### WORK TASK:
Scan the material for the word "rewrite", then return every line where it appears.

RECORDS TO PROCESS Start Marker

(** [delete_entry(id)], lines 106-115. *)
Definition delete_entry (id : string) (a : t) : t :=
  mk (delete id (current_best_rtt a)) (delete id (current_worst_rtt a))
     (delete id (all_time_worst_rtt a)) (delete id (measure_count a))
     (delete id (missed_answers a)) (delete id (last_msg_timestamp a))
     (received_ids a ∖ {[id]}).

(** The body of the loop over the received entries, lines 38-62. *)
Definition store_entry (r : Round) (a : t) (entry : string * (Z * Z)) : t :=
  let id := entry.1 in
  let best := entry.2.1 in
  let worst := entry.2.2 in
  match measure_count a !! id with
  | None =>
      mk (<[id := best]> (current_best_rtt a))
         (<[id := worst]> (current_worst_rtt a))
         (<[id := worst]> (all_time_worst_rtt a))
         (<[id := 1]> (measure_count a))
         (<[id := 0]> (missed_answers a))
         (<[id := now r id]> (last_msg_timestamp a))
         ({[id]} ∪ received_ids a)
  | Some count =>
      mk (<[id := best]> (current_best_rtt a))
         (<[id := worst]> (current_worst_rtt a))
         (<[id := Z.max worst (subscript (all_time_worst_rtt a) id)]>
            (all_time_worst_rtt a))
         (<[id := count + 1]> (measure_count a))
         (missed_answers a)
         (<[id := now r id]> (last_msg_timestamp a))
         ({[id]} ∪ received_ids a)
  end.
(** What [drvNATNetworkUp_SendBuf] does to a world whose NAT thread runs. *)
Lemma SendBuf_accepted (w : World) (p : ptr) (rcQueue : Z) (fWritten : bool) :
  is_RUNNING (pSlirpThread (this w)) = true -> RT_SUCCESS rcQueue = true ->
  exists w',
    drvNATNetworkUp_SendBuf w p rcQueue fWritten = Some (VINF_SUCCESS, w') /\
    heap w' = heap w /\ brk w' = brk w /\ freed w' = freed w /\
    enmLinkState (this w') = enmLinkState (this w) /\
    input_lens (trace w') = input_lens (trace w) /\
    hSlirpReqQueue (this w') = hSlirpReqQueue (this w) ++ [ReqSendWorker p].
Proof.
  intros Hr Hq. unfold drvNATNetworkUp_SendBuf, RTReqQueueCallEx_NoWait.
  rewrite Hr, Hq. eexists. split; [reflexivity|].
  unfold drvNATNotifyNATThread. destruct fWritten; simpl;
    rewrite ?input_lens_app; simpl; rewrite ?app_nil_r; repeat split.
Qed.

Lemma SendBuf_refused_eq (w : World) (p : ptr) (rcQueue : Z) (fWritten : bool) :
  is_RUNNING (pSlirpThread (this w)) = true -> RT_SUCCESS rcQueue = false ->
  exists w0,
    heap w0 = heap w /\ trace w0 = trace w /\
    drvNATNetworkUp_SendBuf w p rcQueue fWritten
    = (w' ← drvNATFreeSgBuf w0 p; Some (VERR_NET_NO_BUFFER_SPACE, w')).
Proof.
  intros Hr Hq. unfold drvNATNetworkUp_SendBuf, RTReqQueueCallEx_NoWait.
  rewrite Hr, Hq. eexists. split; [|split; [|reflexivity]]; reflexivity.
Qed.

Section TransmitPath.

Variable X : Externals.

RECORDS TO PROCESS End Marker

### SOLUTION FOR THIS EXERCISE:
  rewrite Hr, Hq. eexists. split; [reflexivity|].
    rewrite ?input_lens_app; simpl; rewrite ?app_nil_r; repeat split.
  rewrite Hr, Hq. eexists. split; [|split; [|reflexivity]]; reflexivity.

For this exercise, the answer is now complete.